Others, such as Michael Kundi of the Medical University of Vienna, argue that, it is
still far too early to be able to detect any increase in national statistics that could be linked to the use of mobile phones. Even under "extreme assumptions," it would not
be possible "to find an increased risk at the population level," Kundi told Microwave News.
(See also "Spin, Spin, Spin," Dec'09.)
When asked whether he can heal the fractures within the Interphone group,
Schüz replied that, "It's not unusual in science for there to be
differences in opinions." He added: "At the end, all of the 17 principal
investigators signed off on the [brain tumor] paper. A lot of work was done.
We should look forward not backward." Armstrong, his colleague on Wild's
three-member panel, told Microwave News that he has "great
respect" for Schüz. "His motivation throughout was to get the science
right."
Convincing members of the EMF activist community that he will serve as an
impartial broker at IARC will be more difficult. Many of them see Schüz as
too willing to discount possible risks. "Schüz does his best to serve
industry," said Lothar Geppert of Diagnose Funk in Zurich.

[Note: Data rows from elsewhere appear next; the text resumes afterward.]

(** X16: a batch run from a session without a reader constructs at most one
    reader; it is bound to the normalized requested languages, or to
    [["en"]] when none is requested, and never uses the GPU. *)
Theorem batch_constructs_one_reader (files : files_arg)
    (languages : seq string) (s : session) :
  _reader s = None ->
  let s' := (run_ocr_on_files files languages s).2 in
  let codes := _normalize_languages languages in
  s' = s \/
  exists reader : Reader,
    [/\ _reader s' = Some reader,
        constructed s' = (constructed s).+1,
        lang_list reader = (if codes is [::] then [:: "en"%string] else codes)
      & gpu reader = false].
Proof.
move=> empty s' codes.
have : same_or_constructed (languages_arg_of languages) s s'.
  rewrite /s' /run_ocr_on_files.
  case: (_resolve_file_paths files) => [|path paths]; first by left.
  set many := (1 < _)%N.
  have := batch_loop_session many (languages_arg_of languages) (path :: paths) [::] s.
  by rewrite /bind; case: (batch_loop _ _ _ _ _) => [[outputs|e] s1].
case=> [->|->]; [by left | right].
exists (reader_of (languages_arg_of languages) s).
rewrite /session_after /reader_of empty /= /languages_arg_of -/codes.
by split=> //; case: codes.
Qed.

(** X17: a batch in which every path is missing, cannot be looked up, or is
    of an unsupported kind is processed without constructing a reader: the
    session is left as it was. *)
Theorem batch_without_readable_file_keeps_session (files : files_arg)
    (languages : seq string) (s : session) :
  all (fun path => (path_exists path != Ok true) || ~~ supported path)
    (_resolve_file_paths files) ->
  (run_ocr_on_files files languages s).2 = s.
Proof.
rewrite /run_ocr_on_files.
case: (_resolve_file_paths files) => [|path paths] //.
set many := (1 < _)%N; set la := languages_arg_of _.
move: (path :: paths) => all_paths unreadable.
suff: forall outputs, (batch_loop many la all_paths outputs s).2 = s.
  by move/(_ [::]); rewrite /bind; case: (batch_loop _ _ _ _ _) => [[outputs|e] s1].
elim: all_paths unreadable => [|p ps IH] //= /andP [p_bad /IH {}IH] outputs.
move: p_bad; rewrite /bind /lift; case: (path_exists p) => [[]|e] //= bad.
by rewrite (unsupported_raises _ _ bad).
Qed.

(** X18: an existing file of a supported kind that the library cannot open is
    reported with the library's message, and no reader is constructed
    for it. *)
Theorem unopenable_file_is_reported (path : Path) (languages : seq string)
    (s : session) (e : exn) :
  path_exists path = Ok true -> supported path -> cannot_open path e ->
  run_ocr_on_files (FilesList [:: RefPath path]) languages s =
  (Ok (String.append "[error] Failed to process "
         (String.append (Path_name path) (String.append ": " (str_of_exn e)))),
   s).
Proof.
move=> there; rewrite /supported /cannot_open /run_ocr_on_files /= /bind /lift there /=.
rewrite /extract_text_from_path.
case: ifP => _ /=.
  by move=> _ failed; rewrite /extract_text_from_pdf /bind /lift failed.
by move=> -> failed; rewrite /bind /lift failed.
Qed.

(** X19: when recognition fails on an image file, the file is reported with
    the engine's message, and the reader constructed for it stays in the
    session. *)
Theorem recognition_failure_is_reported (path : Path) (languages : seq string)
    (s : session) (image : Image) (e : exn) :
  path_exists path = Ok true ->
  lower (Path_suffix path) \in _SUPPORTED_IMAGE_EXTENSIONS ->
  Image_open path = Ok image ->
  readtext (reader_of (languages_arg_of languages) s) image = Raise e ->
  run_ocr_on_files (FilesList [:: RefPath path]) languages s =
  (Ok (String.append "[error] Failed to process "
         (String.append (Path_name path) (String.append ": " (str_of_exn e)))),
   session_after (languages_arg_of languages) s).
Proof.
move=> there is_image opened failed.
rewrite /run_ocr_on_files /= /bind /lift there /= /extract_text_from_path is_image.
have -> : (lower (Path_suffix path) == ".pdf"%string) = false.
  by apply/negP => /eqP E; rewrite E in is_image.
by rewrite /bind /lift opened /extract_text_from_image /bind ensure_readerE
           /lift failed.
Qed.

End Walker.

Arguments RefStr {Path} s.
Arguments RefDict {Path} name path.
Arguments RefObject {Path} name path.
Arguments FilesNone {Path}.

(** * A small concrete world

    An image or a page is represented by the detections the engine reads
    on it, and a path by the string it is written as. *)

Local Open Scope string_scope.

Definition demo_root : string := "/app/models/easyocr".

Definition demo_readtext (reader : Reader)
    (image : seq (detection exact_numbers))
    : result (seq (detection exact_numbers)) := Ok image.

Definition page_A : seq (detection exact_numbers) :=
  [:: (box 0 0 10 10, PyStr "A", q 1)].

Definition page_blank : seq (detection exact_numbers) :=
  [:: (box 0 0 10 10, PyStr "  ", q 1)].

(** A file name of 300 characters, more than the file system accepts. *)
Definition long_name : string :=
  String.append (String.concat EmptyString (nseq 300 "x")) ".png".

(** The paths of the examples, each with its [name] and its [suffix] (a
    string that is not listed stands for a file without extension). *)
Definition demo_files : seq (string * (string * string)) :=
  [:: ("scan.png", ("scan.png", ".png"));
      ("blank.png", ("blank.png", ".png"));
      ("x.png", ("x.png", ".png"));
      ("missing.png", ("missing.png", ".png"));
      (long_name, (long_name, ".png"));
      ("two.pdf", ("two.pdf", ".pdf"));
      ("broken.pdf", ("broken.pdf", ".pdf"));
      ("x.docx", ("x.docx", ".docx"))].

Definition demo_file (p : string) : string * string :=
  if [seq f.2 | f <- demo_files & f.1 == p] is f :: _ then f
  else (p, EmptyString).

Definition demo_Path_of_str (s : string) : string := s.

Definition demo_name (p : string) : string := (demo_file p).1.

Definition demo_suffix (p : string) : string := (demo_file p).2.

(** [str(exc)] for the [OSError] that [os.stat] raises on [long_name]. *)
Definition name_too_long : string :=
  String.append "[Errno 36] File name too long: '" (String.append long_name "'").
Lemma Surface_Hit_front_facing_unit_witness :
  front_facing_unit example_ray
    (mkHitRecord 2 (vec3 0 0 2) (vec3 0 0 (-1))
                 (Some (SphereS example_sphere))).
Proof.
  refine (Surface_Hit_front_facing_unit example_ray 0 10 example_dir_nonzero
            example_scene HitRecord_empty _ _ _ _).
  - simpl. split; [lra | exact I].
  - apply example_scene_hit. lra.
  - simpl. lra.
Defined.

Lemma Surface_Hit_range_witness :
  0 <= ray_t_ (snd (Surface_Hit example_scene example_ray 0 10
                                HitRecord_empty)) <= 10.
Proof.
  refine (proj1
            (Surface_Hit_range example_scene example_ray 0 10
               HitRecord_empty _)).
  rewrite example_scene_hit by lra. reflexivity.
Defined.

Lemma RayColor_defined_witness :
  exists hit color,
    RayColor example_ray example_scene [] = Some (hit, color).
Proof.
  refine (proj2 (RayColor_defined example_ray example_scene []) _).
  rewrite example_scene_hit by (simpl; lra). simpl. lra.
Defined.


End SurfaceListExtraWitnesses.

(** ** Surface lists: the order of the children *)

Lemma keep_nearer_ray_t (ray : Ray) (stored c : HitRecord) :
  ray_t_ (keep_nearer ray stored c) = Rmin (ray_t_ stored) (ray_t_ c).
Proof.
  unfold keep_nearer, Rmin.
  destruct (Rlt_dec _ _), (Rle_dec _ _); cbn [copied_record ray_t_]; lra.
Qed.

Lemma fold_keep_nearer_ray_t (ray : Ray) (hs : list HitRecord) :
  forall stored,
    ray_t_ (fold_left (keep_nearer ray) hs stored)
    = fold_left (fun m c => Rmin m (ray_t_ c)) hs (ray_t_ stored).
Proof.
  induction hs as [| c rest IH]; intros stored; [reflexivity |].
  cbn [fold_left]. rewrite IH, keep_nearer_ray_t. reflexivity.
Qed.

Lemma fold_Rmin_Permutation (hs hs' : list HitRecord) :
  Permutation hs hs' ->
  forall m,
    fold_left (fun m c => Rmin m (ray_t_ c)) hs m
    = fold_left (fun m c => Rmin m (ray_t_ c)) hs' m.
Proof.
  induction 1 as [| c l l' _ IH | c c' l | l l' l'' _ IH1 _ IH2];
    intros m; cbn [fold_left].
  - reflexivity.
  - apply IH.
  - f_equal. unfold Rmin. repeat destruct (Rle_dec _ _); lra.
  - rewrite IH1. apply IH2.
Qed.

Lemma existsb_accepted (results : list (bool * HitRecord)) :
  existsb fst results
  = match accepted_hits results with [] => false | _ :: _ => true end.
Proof.
  induction results as [| [b c] rest IH]; [reflexivity |].
  unfold accepted_hits in *. cbn [existsb filter fst].
  destruct b; [reflexivity | exact IH].
Qed.

Section ChildOrder.
Context {E : Externals}.
Variables (ray : Ray) (tmin tmax : R).

(** What a sphere or a triangle returns does not depend on the record it
    is handed, except that a miss hands that record back. *)
Lemma flat_surface_hit (s : Surface) (b : HitRecord) :
  flat_surface s ->
  Surface_Hit s ray tmin tmax b
  = match hit_of ray tmin tmax s with
    | c :: _ => (true, c)
    | [] => (false, b)
    end.
Proof.
  unfold hit_of. destruct s as [sp | t | n m l]; [| | contradiction];
    intros _; cbn [Surface_Hit].
  - rewrite !Sphere_Hit_unfold.
    destruct (Rlt_dec _ 0); [reflexivity |].
    destruct (_ || _); reflexivity.
  - rewrite !Triangle_Hit_unfold. cbv zeta.
    repeat (match goal with
            | |- context [if ?c then _ else _] => destruct c
            end; try reflexivity).
Qed.

Lemma flat_accepted_hits (surfaces : list Surface) :
  Forall flat_surface surfaces ->
  forall best,
    accepted_hits (child_results Surface_Hit ray tmin tmax surfaces best)
    = flat_map (hit_of ray tmin tmax) surfaces.
Proof.
  induction 1 as [| s rest Hs _ IH]; intros best; [reflexivity |].
  unfold accepted_hits in *. cbn [child_results flat_map filter].
  rewrite (flat_surface_hit s best Hs).
  destruct (hit_of ray tmin tmax s) as [| c cs] eqn:Hh.
  - cbn [fst snd map app]. apply IH.
  - cbn [fst snd map]. rewrite IH.
    assert (cs = []) as ->; [| reflexivity].
    unfold hit_of in Hh. destruct (fst _); [| discriminate].
    injection Hh as _ <-. reflexivity.
Qed.

(** X9.  For a list of spheres and triangles, whether the list is hit and
    the rayT it reports do not depend on the order of the children. *)
Theorem SurfaceList_Hit_Permutation (surfaces surfaces' : list Surface)
  (h : HitRecord) :
  Forall flat_surface surfaces ->
  Permutation surfaces surfaces' ->
  fst (SurfaceList_Hit Surface_Hit surfaces' ray tmin tmax h)
  = fst (SurfaceList_Hit Surface_Hit surfaces ray tmin tmax h)
  /\ ray_t_ (snd (SurfaceList_Hit Surface_Hit surfaces' ray tmin tmax h))
     = ray_t_ (snd (SurfaceList_Hit Surface_Hit surfaces ray tmin tmax h)).
Proof.
  intros Hflat Hperm.
  assert (Hflat' : Forall flat_surface surfaces').
  { apply Forall_forall. intros s Hin.
    apply (proj1 (Forall_forall _ _) Hflat).
    apply (Permutation_in s (Permutation_sym Hperm) Hin). }
  rewrite !SurfaceList_Hit_fold. cbv zeta. cbn [fst snd].
  rewrite !existsb_accepted, !fold_keep_nearer_ray_t.
  rewrite (flat_accepted_hits surfaces Hflat),
    (flat_accepted_hits surfaces' Hflat').
  pose proof (Permutation_flat_map (hit_of ray tmin tmax) Hperm) as Hp.
  split.
  - destruct (flat_map (hit_of ray tmin tmax) surfaces) as [| c cs] eqn:H1;
      destruct (flat_map (hit_of ray tmin tmax) surfaces')
        as [| c' cs'] eqn:H2;
      try reflexivity.
    + apply Permutation_nil in Hp. discriminate.
    + apply Permutation_sym, Permutation_nil in Hp. discriminate.
  - symmetry. apply fold_Rmin_Permutation, Hp.
Qed.

End ChildOrder.

Section ChildOrderExample.
#[local] Existing Instance reference_externals.

Lemma SurfaceList_Hit_Permutation_witness :
  fst (SurfaceList_Hit Surface_Hit
         [TriangleS example_triangle; SphereS example_sphere] example_ray
         0 10 HitRecord_empty)
  = fst (SurfaceList_Hit Surface_Hit
           [SphereS example_sphere; TriangleS example_triangle] example_ray
           0 10 HitRecord_empty).
Proof.
  refine (proj1
            (SurfaceList_Hit_Permutation example_ray
               0 10 [SphereS example_sphere; TriangleS example_triangle]
               [TriangleS example_triangle; SphereS example_sphere]
               HitRecord_empty _ _)).
  - repeat constructor.
  - apply perm_swap.
Defined.

End ChildOrderExample.

(** ** Lights and material *)


Section LightProperties.
Context {E : Externals}.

According to his "declaration of
interests", submitted to the EC last year, Schüz has received industry funding under a six-year contract with the Electric Power
Research Institute (EPRI) for studies on childhood leukemia. He also received support from the mobile phone industry through the Interphone and COSMOS projects. In addition, Schüz has
consulted for Wissenschaftlicher Beirat Funk (WBF), an Austrian mobile phone advisory group that has received
funding from telecom companies.
When he joins IARC this summer, Schüz will become one of the most
prominent EMF researchers in the international cancer establishment. He has
been working in the field his entire professional career. Schüz wrote his
doctoral thesis on the link between childhood leukemia and power-frequency
EMFs at the University of Mainz in the mid-1990s. ("I am pretty sure that
bias does not explain the association," he said recently; see also MWN, J/A97,
p.10.) And Schüz has just been elected president of the
Bioelectromagnetics Society (BEMS). A formal announcement will be made
at the BEMS annual meeting in Seoul next week.
Schüz is a member of the EC's Scientific
Committee on Emerging and Newly Identified Health Risks (SCENIHR).
He is also a member of two ongoing research projects on the brain tumor
risks associated with mobile phones:
COSMOS and CEFALO. Schüz
said that he would continue with CEFALO since it is drawing to a close, but
that he would step down from COSMOS, which is still in its very early
stages.
IARC's environment section has two groups, one on radiation and the other
on lifestyle and cancer. Ausrele Kesminiene, the current leader of the
radiation group, will stay on, reporting to Schüz. Kesminiene's
research has focused on ionizing radiation, specifically on the effects of the
meltdown of the Chernobyl nuclear reactor in 1986. Schüz himself
will head the lifestyle group (see IARC's organizational chart).